🤖 AI Summary
Traditional fetal heart rate monitoring is limited by device performance, signal interference, and subjective interpretation, hindering accurate assessment of fetal well-being. This work proposes a unified end-to-end deep learning model that jointly performs fetal electrocardiogram denoising and reconstruction, heart rate analysis, and variability quantification through self-supervised pretraining followed by fine-tuning on expert annotations. The study introduces an innovative Intersection Overlapping Labels approach to reformulate heart rate event detection as a classification task and incorporates the Fisher criterion to quantify variability. Experimental results demonstrate high performance, with 89.13% sensitivity and 87.78% specificity for deceleration events, 92.04% specificity for acceleration events, and area under the curve (AUC) scores of 0.7214 and 0.9643 for periodicity and amplitude variability, respectively.
📝 Abstract
The monitoring of fetal heart rate (FHR) and the assessment of its variability are crucial for preventing fetal compromise and adverse outcomes.

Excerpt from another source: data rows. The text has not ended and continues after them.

Definition options (i : nat) : Connection.ConnectionOptions * Connection.ConnectionOptions :=
  let o := Connection.mkOptions (str "drive" ++ dec (Z.of_nat i)) 8123 false 1 [] in (o, o).
Definition unknown : ClusterStats := mkClusterStats 1 0 0 0 0 0 0 0 0 0 0 0 (mkClusterStatus false 3 0 1 [] []).
Definition cluster : KineticCluster sim :=
  mkCluster (str "C1") (str "instance") 4 10 3 Example_.provider None 0 unknown (mkSim [Some ∅; None; Some ∅] 0 1).
Definition updates (i : nat) : bool := bool_decide (i = 1%nat).
Definition status_ : M (KineticCluster sim) ClusterStatus := status (fun _ _ l => l) options updates 3 2.
End Status_example.

Lemma cluster_status_witness :
  exists s c', Status_example.status_ Status_example.cluster = (Ret s, c') /\ connected s = [true; false; true] /\
    drives_failed s = 1 /\ Status_example.sim_drive (cl_env c') 0 !! benchmark_key 0 = None.
Proof.
  pose proof (@cluster_status _ _ _ Status_example.sim_drive_store Simulator.sim_status_int (fun _ _ l => l) Status_example.options
    Status_example.updates 3 2 Status_example.cluster (fun _ _ _ => reflexivity _)) as Hs.
  fold Status_example.status_ in Hs. cbv zeta in Hs.
  destruct (Status_example.status_ Status_example.cluster) as [o c'] eqn:E. destruct Hs as (_ & _ & Hreport & _).
  assert ((s ← o; Ret (connected s, drives_failed s)) = Ret ([true; false; true], 1)) as Ho.
  { change o with (fst (o, c')). rewrite <- E. vm_compute. reflexivity. }
  destruct o as [s|e| |]; try discriminate Ho. injection Ho as Hc Hf. exists s, c'. split_and!; [reflexivity|exact Hc|exact Hf|].
  destruct (Hreport s eq_refl) as (_ & Hl & Hr). rewrite Hc in Hr.
  destruct (lookup_lt_is_Some_2 (location s) 0) as [loc Hloc]; [rewrite Hl; vm_compute; lia|].
  destruct (Hr 0%nat true loc eq_refl Hloc) as ((_ & Hclean) & _); [reflexivity|].
  apply Hclean. vm_compute. by left.
Defined.
(* ===== verification/Factory.v ===== *)
(** * Logging and the factory (include/Logging.hh, src/KineticIoFactory.cc)

    The logger that all parts of the library share, and the functions through which a program gets at
    the library: file objects, administered clusters, the log function and the configuration. *)

From S2P Require Import Prelude CppString Utility Kinetic Callbacks ClusterOperation Isa Redundancy StripeOperation Cluster ClusterInterface.
From S2P Require Import PrefetchOracle KineticIo FileIo ClusterMap Configuration.
Import PrefetchOracle FileIo ClusterMap Configuration.Singleton.

Module Logging.

(** The functions of a program: where a message comes from (function, file and line), its level, its text. *)
Definition logfunc_t (W : Type) : Type := bytes -> bytes -> Z -> Z -> bytes -> M W unit.
Definition shouldlogfunc_t : Type := bytes -> Z -> bool.

(** [Logger]; empty functions are none. *)
Record Logger {W : Type} := mkLogger {
  logFunction : option (logfunc_t W);
  shouldLog : option shouldlogfunc_t;
}.
Arguments Logger : clear implicits.
Arguments mkLogger {W} _ _.

Definition new_logger {W} : Logger W := mkLogger None None.

Definition registerLogFunction {W} (lfunc : option (logfunc_t W)) (shouldfunc : option shouldlogfunc_t) (l : Logger W) : Logger W :=
  mkLogger lfunc shouldfunc.

(** [log]; [text] stands for the arguments, which are converted when the message is wanted. *)
Definition log {W} (l : Logger W) (func file : bytes) (line level : Z) (text : unit -> bytes) : M W unit :=
  match logFunction l, shouldLog l with
  | Some logFunction, Some shouldLog =>
      if shouldLog func level then logFunction func file line level (text tt) else mret tt
  | _, _ => mret tt
  end.

End Logging.
Import Logging.

Module Factory.
Section Factory.
Context `{Env D} `{StatusInt} `{Checksum} `{IsaL} `{Json J}.

(** What the functions of the singleton depend on, as in ClusterMap and Configuration. *)
Variable connect : list (drive_options * Z) -> D.
Variable memory : ClusterStats.
Variable getenv : bytes -> option bytes.
Variable file_content : bytes -> bytes.
Variable between : M (ClusterMap D) unit.

(** The state behind the factory: the singleton and the logger of the library, and the program it is linked to. *)
Record library {W : Type} : Type := mkLibrary {
  singleton : KineticIoSingleton D;
  logger : Logger W;
  program : W;
}.
Arguments library : clear implicits.
Arguments mkLibrary {W} _ _ _.

Definition on_singleton {W A} (m : M (KineticIoSingleton D) A) : M (library W) A :=
  zoom singleton (fun s l => mkLibrary s (logger l) (program l)) m.
Definition on_map {A} (m : M (ClusterMap D) A) : M (KineticIoSingleton D) A :=
  zoom clusterMap (fun c s => mkSingleton (configuration s) c (dataCache s) (threadPool s)) m.
Definition kio_log {W} (func file : bytes) (line level : Z) (text : unit -> bytes) : M (library W) unit := fun l =>
  let '(o, w) := log (logger l) func file line level text (program l) in (o, mkLibrary (singleton l) (logger l) w).

(** [new FileIo(path)]: the members the constructor sets. *)
Definition makeFileIo {W} (eof : Z) (url : bytes) : M (library W) (File.FileIo cluster_ptr) :=
  window ← on_singleton (gets readaheadWindowSize);
  if negb (bool_decide (take (length scheme) url = scheme)) then throw (system_error invalid_argument) else
  path ← lift (urlToPath url);
  id ← lift (urlToClusterId url);
  c ← on_singleton (on_map (getCluster connect memory id));
  mret (File.mkFile c (new_oracle (Z.to_nat (u64 window))) eof 0 [] false path).

Definition makeAdminCluster {W} (cluster_id : bytes) : M (library W) cluster_ptr :=
  on_singleton (on_map (getAdminCluster connect memory between cluster_id)).

(** [kio_notice("Registered log function. Library Version = ", KIO_VERSION)] *)
Definition registerLogFunction {W} (version : bytes) (line : Z) (lfunc : option (logfunc_t W)) (shouldfunc : option shouldlogfunc_t) :
    M (library W) unit :=
  modify (fun l => mkLibrary (singleton l) (Logging.registerLogFunction lfunc shouldfunc (logger l)) (program l));;
  kio_log (str "registerLogFunction") (str "KineticIoFactory.cc") line 5 (fun _ => str "Registered log function. Library Version = " ++ version).

Definition reloadConfiguration {W} : M (library W) unit := on_singleton (loadConfiguration getenv file_content).

End Factory.
Arguments library : clear implicits.
Arguments mkLibrary {D W} _ _ _.
End Factory.
Import Factory.

(** ** What the factory promises *)

(** A new log function is told of its registration, if it wants notices, and of nothing else. *)
Lemma register_announces {D W} version line (f : logfunc_t W) (s : shouldlogfunc_t) (l : library D W) :
  Factory.registerLogFunction version line (Some f) (Some s) l =
    (let l' := mkLibrary (singleton l) (mkLogger (Some f) (Some s)) (program l) in
     if s (str "registerLogFunction") 5
     then let '(o, w) := f (str "registerLogFunction") (str "KineticIoFactory.cc") line 5
                           (str "Registered log function. Library Version = " ++ version) (program l) in
          (o, mkLibrary (singleton l') (logger l') w)
     else (Ret tt, l')).
Proof.
  unfold Factory.registerLogFunction, kio_log. mstep. unfold log. cbn.
  by destruct (s (str "registerLogFunction") 5).
Qed.

Section Sharing.
Context `{Env D} `{StatusInt} `{Checksum} `{IsaL}.
Variable connect : list (drive_options * Z) -> D.
Variable memory : ClusterStats.

Lemma getCluster_known id c (m : ClusterMap D) : clusterCache m !! id = Some c -> getCluster connect memory id m = (Ret c, m).
Proof. intros E. unfold getCluster. mstep. by rewrite E. Qed.

(** Files of a cluster that is known get the object that is there, and creating them changes nothing. *)
Lemma makeFileIo_shares {W} eof url path id c (l : library D W) :
  take (length scheme) url = scheme -> urlToPath url = Ret path -> urlToClusterId url = Ret id ->
  clusterCache (clusterMap (singleton l)) !! id = Some c ->
  exists f, makeFileIo connect memory eof url l = (Ret f, l) /\ File.cluster f = c /\ File.path f = path /\ File.opened f = false.
Proof.
  intros Hs Ep Ei Ec. destruct l as [[cf m dc tp] lg w]. cbn in Ec. eexists. split.
  - unfold makeFileIo. rewrite bind_unfold. cbn. rewrite bool_decide_eq_true_2 by done. cbn. rewrite Ep. mstep. rewrite Ei. mstep.
    rewrite bind_unfold. unfold on_singleton, on_map, zoom. cbn. by rewrite (getCluster_known id c m Ec).
  - done.
Qed.
End Sharing.
Lemma add_counts_plus a b : not_negative_counts a -> not_negative_counts b -> counts_ok (plus_counts a b) -> add_counts a b = Ret (plus_counts a b).
Proof.
  destruct a, b. count_fields. intros (? & ? & ? & ? & ? & ? & _) (? & ? & ? & ? & ? & ? & _) (? & ? & ? & ? & ? & ? & _).
  assert (forall x y, 0 <= x -> 0 <= y -> 0 <= x + y <= INT_MAX -> add_int x y = Ret (x + y)) as Hadd.
  { intros x y ???. unfold add_int. unfold INT_MIN, INT_MAX in *. case_bool; [done|].
    match goal with E : _ && _ = false |- _ => apply andb_false_iff in E as [?%Z.leb_gt|?%Z.leb_gt] end; lia. }
  unfold add_counts, plus_counts. cbn. by rewrite !Hadd by done.
Qed.

Lemma plus_counts_assoc a b c : plus_counts (plus_counts a b) c = plus_counts a (plus_counts b c).
Proof. unfold plus_counts. cbn. by rewrite !Z.add_assoc. Qed.

Lemma plus_counts_0_r a : plus_counts a no_keys = a.
Proof. destruct a. unfold plus_counts. cbn. by rewrite !Z.add_0_r. Qed.

Lemma not_negative_plus a b : not_negative_counts a -> not_negative_counts b -> not_negative_counts (plus_counts a b).
Proof. destruct a, b. count_fields. naive_solver lia. Qed.

Lemma not_negative_sum ks : Forall not_negative_counts ks -> not_negative_counts (sum_counts ks).
Proof. induction 1; [by repeat constructor|]. by apply not_negative_plus. Qed.

Lemma counts_ok_part a b : not_negative_counts a -> not_negative_counts b -> counts_ok (plus_counts a b) -> counts_ok a.
Proof. destruct a, b. count_fields. naive_solver lia. Qed.

(** ** Lemmas: the loop over the targets *)

Section Loop.
Context `{AdminClusterInterface W} (continue_execution : OperationTarget -> nat -> bool).

(** The call of the interface for one target. *)
Definition counts_call (config : Configuration) (t : OperationTarget) : M W KeyCounts :=
  let cb := callbackfunction continue_execution t in
  match op config with
  | SCAN => ac_scan t cb (numthreads config)
  | REPAIR => ac_repair t cb (numthreads config)
  | RESET => ac_reset t cb (numthreads config)
  | _ => throw std_runtime_error
  end.

(** The calls for all targets, with what each of them counts. *)
Inductive calls (config : Configuration) : list OperationTarget -> W -> list KeyCounts -> W -> Prop :=
  | calls_nil w : calls config [] w [] w
  | calls_cons t ts w k w1 ks w2 : counts_call config t w = (Ret k, w1) -> calls config ts w1 ks w2 -> calls config (t :: ts) w (k :: ks) w2.

Definition counts_operation (o : Operation) : bool := match o with SCAN | REPAIR | RESET => true | _ => false end.

Lemma do_targets_sum config ts w ks w' tc t0 out : calls config ts w ks w' -> counts_operation (op config) = true -> monitoring config = true ->
  not_negative_counts t0 -> Forall not_negative_counts ks -> counts_ok (plus_counts t0 (sum_counts ks)) ->
  do_targets continue_execution config ts tc t0 (mkConsole w out) = (Ret (tc, plus_counts t0 (sum_counts ks)), mkConsole w' out).
Proof.
  intros Hc Ho Hm. revert t0. induction Hc as [w|t ts w k w1 ks w2 E _ IH]; intros t0 Ht Hks Hok.
  { cbn. by rewrite plus_counts_0_r. }
  apply Forall_cons in Hks as [Hk Hks]. cbn [do_targets sum_counts foldr] in *. change (foldr plus_counts no_keys ks) with (sum_counts ks) in *.
  rewrite <- plus_counts_assoc in *.
  assert (add_counts t0 k = Ret (plus_counts t0 k)) as Ea.
  { apply add_counts_plus; [done..|]. eapply counts_ok_part; [| |exact Hok]; [by apply not_negative_plus|by apply not_negative_sum]. }
  rewrite Hm. cbn [negb when]. mstep.
  assert (forall m, m w = (Ret k, w1) -> (k0 ← on_world m; tstats ← lift (add_counts t0 k0); mret (tc, tstats)) (mkConsole w out) =
    (Ret (tc, plus_counts t0 k), mkConsole w1 out)) as Hcall.
  { intros m Em. rewrite bind_unfold. unfold on_world, zoom. cbn [world]. rewrite Em. rewrite Ea. done. }
  specialize (IH (plus_counts t0 k) (not_negative_plus _ _ Ht Hk) Hks Hok). unfold counts_call in E.
  destruct (op config); try done; cbv zeta; rewrite (bind_ret _ _ _ _ _ (Hcall _ E)); cbv beta iota zeta; mstep; exact IH.
Qed.
End Loop.

(** ** Properties *)

(** C32: What the tool does and reports.  Every configuration that makes sense has a command line, [render], that asks for
    it, and whatever is accepted makes sense.  A command line that is not accepted is answered with the help and exit code 1, and touches nothing.  A
    scan, repair or reset in monitoring format that succeeds on all targets exits with 0 and prints one line; read as
    [name=value] pairs it gives the six sums over the targets, in order.  Whatever makes the operation fail, the exit code
    is 1 and the last line names the exception. *)
Theorem tool_report `{AdminClusterInterface W} continue_execution what version makeAdminCluster arguments (s : console W) :
  let run := main continue_execution what version makeAdminCluster arguments s in
  (parseArguments arguments = None -> run = (Ret 1, mkConsole (world s) (stdout s ++ concat (line <$> help_lines false)))) /\
  (forall config, parseArguments arguments = Some config \/ (arguments = render config /\ accepted config /\ expressible config) ->
    accepted config /\ (verbosity config < LOG_NOTICE ->
    (forall w1 ks w2, counts_operation (op config) = true -> monitoring config = true -> makeAdminCluster (id config) (world s) = (Ret tt, w1) ->
      calls continue_execution config (targets config) w1 ks w2 -> Forall not_negative_counts ks -> counts_ok (sum_counts ks) ->
      exists text, run = (Ret 0, mkConsole w2 (stdout s ++ text)) /\
        read_pairs text = zip monitoring_names (fields (sum_counts ks))) /\
    (forall e s', (on_world (makeAdminCluster (id config));; do_operation continue_execution config) s = (Throw e, s') ->
      run = (Ret 1, mkConsole (world s') (stdout s' ++ line (str "Encountered Exception: " ++ what e)))))).
Proof.
  intros run. split.
  - intros E. unfold run, main. rewrite E. done.
  - intros config Eor. destruct (tool_arguments config) as [Hread Hacc].
    assert (parseArguments arguments = Some config) as E by (destruct Eor as [?|(-> & ? & ?)]; [done|by apply Hread]).
    split; [exact (Hacc _ E)|]. intros Hv.
    assert (run = guarded_operation continue_execution what makeAdminCluster config s) as Erun.
    { unfold run, main. rewrite E. unfold register_log, mshouldLog. rewrite (proj2 (Z.leb_gt _ _) Hv). done. }
    split.
    + intros w1 ks w2 Ho Hm Emk Hcalls Hks Hok. exists (monitoring_results (sum_counts ks)). split_and!.
      * rewrite Erun. unfold guarded_operation, try_catch. destruct s as [w out]. cbn [world stdout] in *.
        assert (on_world (makeAdminCluster (id config)) (mkConsole w out) = (Ret tt, mkConsole w1 out)) as Eon
          by (unfold on_world, zoom; cbn; by rewrite Emk).
        rewrite (bind_ret _ _ _ _ _ Eon). unfold do_operation.
        rewrite bool_decide_eq_false_2 by (intros Hop; by rewrite Hop in Ho).
        assert (not_negative_counts no_keys) as Hno by by repeat constructor.
        assert (counts_ok (plus_counts no_keys (sum_counts ks))) as Hok' by by destruct (sum_counts ks).
        rewrite bind_assoc, (bind_ret _ _ _ _ _ (do_targets_sum continue_execution config _ _ _ _ 0 no_keys out Hcalls Ho Hm Hno Hks Hok')).
        cbv beta iota. rewrite bool_decide_eq_false_2 by (intros Hop; by rewrite Hop in Ho). unfold printResults. rewrite Hm.
        by destruct (sum_counts ks).
      * by apply read_monitoring_results.
    + intros e s' Et. rewrite Erun. unfold guarded_operation, try_catch.
      assert ((on_world (makeAdminCluster (id config));; do_operation continue_execution config;; mret 0) s = (Throw e, s')) as ->; [|done].
      revert Et. rewrite !bind_unfold. destruct (on_world _ s) as [[[]|e'| |] s1]; try (by intros; simplify_eq).
      rewrite bind_unfold. destruct (do_operation continue_execution config s1) as [[[]|e'| |] s2]; intros; by simplify_eq.
Qed.

(** A scan of the metadata keys of two files on simulated drives. *)
Module Tool_example.
Definition admin : AdminClusterInterface (KineticCluster Simulator.sim) :=
  @kinetic_admin _ Simulator.sim_env Status_example.sim_connections Simulator.sim_status_int Example_.crc IsaSim.isa 5 (fun _ => 0%nat)
    (fun _ _ l => l) Status_example.options (fun _ => true).
Definition arguments : list bytes := [str "scan"; str "--id"; str "C1"; str "--target"; str "metadata"; str "-m"].
Definition main_ : M (console (KineticCluster Simulator.sim)) Z :=
  @main _ admin (fun _ _ => true) (fun _ => str "error") (str "1.0") (fun _ => mret tt) arguments.
Definition counts : KeyCounts := mkKeyCounts 2 0 0 0 0 0.
End Tool_example.

Lemma tool_report_witness :
  exists w text, Tool_example.main_ (mkConsole Admin_example.files []) = (Ret 0, mkConsole w text) /\
    read_pairs text = zip monitoring_names [2; 0; 0; 0; 0; 0].
Proof.
  destruct (parseArguments Tool_example.arguments) as [config|] eqn:E; [|vm_compute in E; discriminate E].
  destruct (@tool_report _ Tool_example.admin (fun _ _ => true) (fun _ => str "error") (str "1.0") (fun _ => mret tt) Tool_example.arguments
    (mkConsole Admin_example.files [])) as [_ Hrun].
  assert (config = mkConfiguration SCAN [METADATA] (str "C1") (str "default") [] [] 1 LOG_WARNING 0 true) as ->
    by (vm_compute in E; injection E as <-; vm_compute; reflexivity).
  destruct (Hrun _ (or_introl E)) as [_ Hrun']. destruct Hrun' as [Hgood _]; [vm_compute; reflexivity|].
  destruct (@counts_call _ Tool_example.admin (fun _ _ => true) (mkConfiguration SCAN [METADATA] (str "C1") (str "default") [] [] 1 LOG_WARNING 0 true)
    METADATA Admin_example.files) as [o w] eqn:Ec.
  assert (o = Ret Tool_example.counts) as -> by (change o with (fst (o, w)); rewrite <- Ec; vm_compute; reflexivity).
  destruct (Hgood Admin_example.files [Tool_example.counts] w) as (text & Em & Er); [reflexivity..| | | |].
  - eapply calls_cons; [exact Ec|apply calls_nil].
  - apply Forall_singleton. unfold not_negative_counts, fields. cbn. repeat (apply Forall_cons_2; [lia|]). apply Forall_nil_2.
  - unfold counts_ok, fields, INT_MAX. cbn. repeat (apply Forall_cons_2; [lia|]). apply Forall_nil_2.
  - exists w, text. split; [exact Em|exact Er].
Defined.
(** * kibosh: the helm (tiller) installer

    A shallow embedding of [src/helm/installer.go] (package [helm]) and the
    properties of its [Install] operation: image resolution, the
    install-or-upgrade decision, the version comparison and the health
    polling loop.

    The collaborators of the installer (cluster accessor, helm client,
    private-registry setup, the clock) act on an abstract world; every
    call they receive is recorded in a trace, so that statements such as
    "no upgrade call is issued" are statements about the trace. *)

From Stdlib Require Import ZArith List String Ascii Bool Lia.
Import ListNotations.

Local Open Scope string_scope.
Local Open Scope Z_scope.

(** ** Go strings

    A Go string is a sequence of bytes; [string] (a list of [ascii]) is
    used for it, [++] for concatenation and [String.eqb] for [==]. *)

Module strings.

(** The walk of [strings.Split] for a non-empty separator: [acc] is the
    piece being collected, [skip] the number of separator bytes still to
    be stepped over after a match. *)
Fixpoint genSplit (sep : string) (skip : nat) (acc : string) (s : string)
  : list string :=
  match s with
  | EmptyString => [acc]
  | String c s' =>
      match skip with
      | S k => genSplit sep k acc s'
      | O =>
          if String.prefix sep s
          then acc :: genSplit sep (Nat.pred (String.length sep)) "" s'
          else genSplit sep 0 (acc ++ String c "") s'
      end
  end.

(** [strings.Split(s, sep)]: the pieces of [s] between the occurrences
    of [sep].  With an empty separator Go cuts after every UTF-8
    sequence; the bytes are cut one by one here (the installer only ever
    splits on [":"]). *)
Definition Split (s sep : string) : list string :=
  match sep with
  | EmptyString => map (fun c => String c "") (list_ascii_of_string s)
  | _ => genSplit sep 0 "" s
  end.

(** [s] holds no [':'] byte. *)
Fixpoint NoColon (s : string) : Prop :=
  match s with
  | EmptyString => True
  | String c s' => c <> ":"%char /\ NoColon s'
  end.

Fixpoint noColon (s : string) : bool :=
  match s with
  | EmptyString => true
  | String c s' => negb (Ascii.eqb c ":") && noColon s'
  end.

(** The version of a reference as the specification words it, to be
    compared with the segment [isNewerVersion] reads: the substring after
    the final [':'] of [s] ([None] without one); [cur] is the candidate
    found so far. *)
Fixpoint afterLastColonFrom (cur : option string) (s : string)
  : option string :=
  match s with
  | EmptyString => cur
  | String c s' =>
      if Ascii.eqb c ":"
      then afterLastColonFrom (Some s') s'
      else afterLastColonFrom cur s'
  end.

Definition afterLastColon (s : string) : option string :=
  afterLastColonFrom None s.

End strings.

(** ** Go errors and panics *)

(** The reason carried by a Kubernetes API status error
    ([k8s.io/apimachinery/pkg/apis/meta/v1]). *)
Inductive StatusReason :=
| StatusReasonUnknown
| StatusReasonAlreadyExists
| StatusReasonNotFound
| StatusReasonConflict
| StatusReasonForbidden
| StatusReasonTimeout.

(** Values of the Go interface [error] that reach the installer.  [nil] is
    [None] in an [option error]. *)
Inductive error :=
| StatusError (reason : StatusReason) (message : string)
    (** an [*apierrors.StatusError] *)
| errorString (message : string)
    (** [errors.New(message)] *)
| withMessage (cause : error) (message : string).
    (** [errors.Wrap(cause, message)] *)

Module errors.
Definition New (message : string) : error := errorString message.
Definition Wrap (err : error) (message : string) : error :=
  withMessage err message.
End errors.

Module apierrors.
(** [ReasonForError]: the reason of an API status error, unknown for
    every other error. *)
Definition ReasonForError (err : error) : StatusReason :=
  match err with
  | StatusError reason _ => reason
  | _ => StatusReasonUnknown
  end.

Definition IsAlreadyExists (err : error) : bool :=
  match ReasonForError err with
  | StatusReasonAlreadyExists => true
  | _ => false
  end.
End apierrors.

(** What a Go [panic] carries in this program. *)
Inductive PanicValue :=
| IndexOutOfRange (index len : nat)
    (** runtime error: index out of range *)
| PanicError (err : error).
    (** [panic(err)], as [semver.MustParse] does *)

(** A computation without side effects that may panic. *)
Inductive Result (A : Type) :=
| Value (a : A)
| Panics (p : PanicValue).
Arguments Value {A} a.
Arguments Panics {A} p.

Definition Result_bind {A B} (r : Result A) (k : A -> Result B) : Result B :=
  match r with
  | Value a => k a
  | Panics p => Panics p
  end.

(** [xs[i]] on a slice. *)
Definition index {A} (xs : list A) (i : nat) : Result A :=
  match nth_error xs i with
  | Some x => Value x
  | None => Panics (IndexOutOfRange i (List.length xs))
  end.

(** ** Fixed-width integers *)

(** A [time.Duration] is an [int64] count of nanoseconds. *)
Definition wrap64 (z : Z) : Z := (z + 2 ^ 63) mod 2 ^ 64 - 2 ^ 63.
Definition MaxInt64 : Z := 2 ^ 63 - 1.
Definition MinInt64 : Z := - 2 ^ 63.
Definition Second : Z := 1000000000.


(** ** Semantic versions

    Modelled from the spec: semantic-version parsing and ordering are an
    external collaborator (the library [github.com/Masterminds/semver]
    imported by [installer.go]); its sources are not part of the
    repository.  The model follows the 1.x release of that library: the
    anchored pattern

      v?([0-9]+)(\.[0-9]+)?(\.[0-9]+)?(-IDENTS)?(\+IDENTS)?

    where IDENTS is a dot-separated list of non-empty identifiers over
    [0-9A-Za-z-], and the ordering by major, minor, patch and then
    pre-release. *)

Module semver.
(** What the function computes before it builds the annotated matrix. *)
Lemma matrix_to_adata_run (matrix : pyobj float) (adata : AnnData) :
  let g := df_len (adata_var adata) in
  let flags := repeat (VBool false) g ++ repeat (VBool true) g in
  exists var_combined,
    matrix_to_adata matrix adata
    = anndata_init matrix (adata_obs adata) var_combined (adata_uns adata) (adata_obsm adata) /\
    df_index var_combined
    = df_index (adata_var adata)
      ++ map (fun s => String.append s "_nbr") (df_index (adata_var adata)) /\
    df_len var_combined = (2 * g)%nat /\
    df_getitem "is_nbr" var_combined = Some flags /\
    forall name values,
      name <> "is_nbr"%string -> In (name, values) (df_columns (adata_var adata)) ->
      In (name, values ++ values) (df_columns var_combined).
Proof.
  cbv zeta. unfold matrix_to_adata.
  set (g := df_len (adata_var adata)).
  assert (Hg : df_len (index_add "_nbr" (adata_var adata)) = g)
    by (unfold df_len, index_add; cbn [df_index]; apply length_map).
  rewrite Hg. replace (g * 2 - g)%nat with g by lia.
  rewrite pd_concat_copy.
  set (vc := {| df_index := _; df_columns := _ |}).
  assert (Hvc : df_len vc = (2 * g)%nat)
    by (unfold df_len, vc; cbn [df_index]; rewrite length_app, length_map; unfold g, df_len; lia).
  destruct (df_setitem_spec "is_nbr" (repeat (VBool false) g ++ repeat (VBool true) g) vc)
    as (vc' & Hset & Hidx & Hget & Hcols).
  { rewrite length_app, !repeat_length, Hvc. lia. }
  exists vc'. rewrite Hset. split; [reflexivity|].
  split; [rewrite Hidx; reflexivity|].
  split; [unfold df_len; rewrite Hidx; exact Hvc|].
  split; [exact Hget|].
  intros name values Hne Hin. apply (Hcols (name, values ++ values)); [|exact Hne].
  unfold vc. cbn [df_columns]. apply in_map_iff. exists (name, values). auto.
Qed.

However, traditional methods encounter limitations arising from equipment performance, data transmission, and subjective assessments by doctors. We have developed a tailored AI-based FHrCTG model specifically for FHR monitoring, which effectively mitigates noise interference and precisely reconstructs signals. Our model was pre-trained on a massive dataset consisting of 558,412 unlabeled data points and further refined using 7,266 expert-reviewed entries. To validate FHR, we introduced the Intersection Overlapping Labels (IOL) approach, which transforms rate analysis into categorical judgments. Testing revealed that our model demonstrates high sensitivity and specificity in detecting critical FHR decelerations (89.13% and 87.78%, respectively) and accelerations (62.5% and 92.04%, respectively). Furthermore, based on Fischer's criteria for clinical application, our model achieved impressive AUC scores of 0.7214 and 0.9643 for verifying FHR periodicity and amplitude variation, respectively.